Citomegalovirus Humano (HCMV) es un β-herpesvirus de la familia herpesviridae
perfectamente adaptado al organismo humano, la prevalencia a nivel mundial en países
desarrollado es del 60% y en países en vía de desarrollo es de 94%. Una de las principales
características de este virus es que pueden permanecer en latencia. Por tal motivo se ha decido
estudiar si una infección previa de Citomegalovirus Humano es capaz de modular la
adherencia de Streptococcus pneumoniae en células con infección latente.
Palabras Clave: Citomegalovirus Humano (HCMV), co-infección, Infección latente,
adherencia, Streptococcus pneumoniae.
Introducción
Streptococcus pneumoniae es una bacteria comensal de las vías respiratorias
superiores, con la colonización asintomática de la nasofaringe.
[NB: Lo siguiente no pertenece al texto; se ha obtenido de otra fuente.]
(** ** The first render *)

(** X18. A mount of an instance that has a [render], is not mounted, and whose
    first element is missing or not yet owned by an instance (no render has
    taken place): [update] has no part in it. Whatever [update] is, or
    whether there is one, the pass is the same. *)
Theorem react_first_render_skips_update :
  forall e1 e2 c w cd r u1 u2,
    get_comp c w = Some cd ->
    _mounted cd = false ->
    (head (elems cd) ≫= fun n => nodes w !! n ≫= _h) = None ->
    callbacks_of e1 c = Callbacks (Some r) u1 ->
    callbacks_of e2 c = Callbacks (Some r) u2 ->
    react e2 c args_mounting w
      = match react e1 c args_mounting w with
        | Ok _ w' => Ok e2 w'
        | Throw w' => Throw w'
        | OutOfFuel => OutOfFuel
        end.
Proof.
  intros e1 e2 c w cd r u1 u2 Hcd Hm Hh H1 H2.
  unfold react. rewrite Hcd.
  cbn [args_mounting a_argc a_is_watched_updated a_mounting a_is_request_animation_frame
       Nat.eqb andb orb negb]. rewrite andb_false_r. cbn [negb].
  unfold react_pass. rewrite get_comp_upd_comp, Hcd.
  cbn [fmap option_fmap option_map a_mounting args_mounting].
  replace (_mounted (with_z None cd)) with false by (by destruct cd).
  replace (elems (with_z None cd)) with (elems cd) by (by destruct cd).
  replace (state (with_z None cd)) with (state cd) by (by destruct cd).
  cbn [negb andb]. rewrite get_comp_upd_comp, Hcd.
  cbn [fmap option_fmap option_map default].
  replace (_mounted (with_z None cd)) with false by (by destruct cd).
  cbn [andb negb].
  change (nodes (upd_comp c (with_z None) w)) with (nodes w). rewrite Hh.
  rewrite (bool_decide_eq_false_2 (is_Some None)) by (intros [? ?]; discriminate).
  rewrite andb_false_r. rewrite H1, H2. cbn [render update].
  rewrite (bool_decide_eq_true_2 (is_Some (Some r))) by (by eexists).
  cbn [negb orb].
  unfold id. cbn [andb negb].
  destruct u1, u2; cbn [bind negb];
    (destruct (r _ c (upd_comp c (with_z None) w)) as [new_dom w1| |]; cbn [bind];
       [|reflexivity|reflexivity]);
    (destruct new_dom as [|n|rc]; [reflexivity| |]);
    try (destruct (get_comp rc w1 ≫= _) as [n|]; [|reflexivity]);
    (destruct (head (elems cd)) as [cur|]; [|reflexivity]);
    destruct (_replace _ _ _ _) as [nr w2| |]; reflexivity.
Qed.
Para sobrevivir S. pneumoniae
en la población humana ha colonizado las mucosas de las vías respiratorias altas, donde el
neumococo puede propagarse exitosamente a otro hospedero. El éxito del neumococo de
sobrevivir y persistir en la población humana es demostrado por aproximadamente de 1.9 a
5.9 billones de personas que son colonizadas con S. pneumoniae en un tiempo indefinido. A
pesar de la habilidad de neumococo para causar severas enfermedades invasivas a la mayoría
de individuos colonizados que no desarrollan sintomatología clínica (Short, 2015).
El neumococo es un coco grampositivo encapsulado, tiene aproximadamente un diámetro de
0,5 a 1,2 µm, con forma ovalada o de lanceta, y se disponen en parejas (diplococos) o en
cadenas cortas (Murray, 2009). La incidencia de la enfermedad neumocócica es
desproporcionadamente alto en neonatos, niños y ancianos (Krone, et al., 2015). En las
mayorías de las investigaciones sobre las enfermedades infecciosas se ha centrado en las
infecciones con patógenos individuales. Sin embargo, las infecciones con patógenos a
menudo se producen en el contexto de infecciones virales (Short, et al., 2012). Hay
evidencias epidemiológicas que las infecciones por el virus de la gripe y virus sincitial
respiratorio (RSV) aumentan la incidencia y la gravedad de las complicaciones bacterianas,
principalmente la neumonía, sugiriendo que existe un vínculo entre la infección viral y la
colonización bacteriana (Avadhanula, et al., 2006). Uno de los factores claves en la
colonización neumocócica en las vías respiratorias altas es la co-infección con virus
respiratorios (Short, 2015).
La infección primaria por Citomegalovirus humano (CMVH) inicia cuando existe contacto
directo con fluidos corporales (saliva, la orina y leche materna) de persona a persona, a través
de la sobrepoblación y la falta de higiene, favoreciendo así la transmisión de CMV, de tal
manera que el virus tiene la capacidad de evadir la inmunidad innata (Knipe & M. Howley,
2013). HCMV es responsable de aproximadamente el 8% de los casos de mononucleosis
infecciosa. (Steininger, 2007). Aunque la infección con este virus es asintomática en personas
sanas, puede causar graves enfermedades sobre todo en personas inmunodeprimidas
(Ioudinkova, et al., 2006).
HCMV es un β-herpesvirus de la familia herpesviridae perfectamente adaptado al organismo
humano. El virión está compuesto por el genoma de ADN bicatenario, 235 kb encerrado en
una cápside icosaedrica proteica, que a su vez está rodeado por una capa proteínica
denominada tegumento y, finalmente una envoltura lipídica. Una de las principales
características de este virus es que pueden permanecer en latencia y aun que no existe una
definición molecular de CMV latencia, se ha definido operacionalmente como la incapacidad
para detectar virus infeccioso mediante métodos convencionales conocidos (Hummel & M.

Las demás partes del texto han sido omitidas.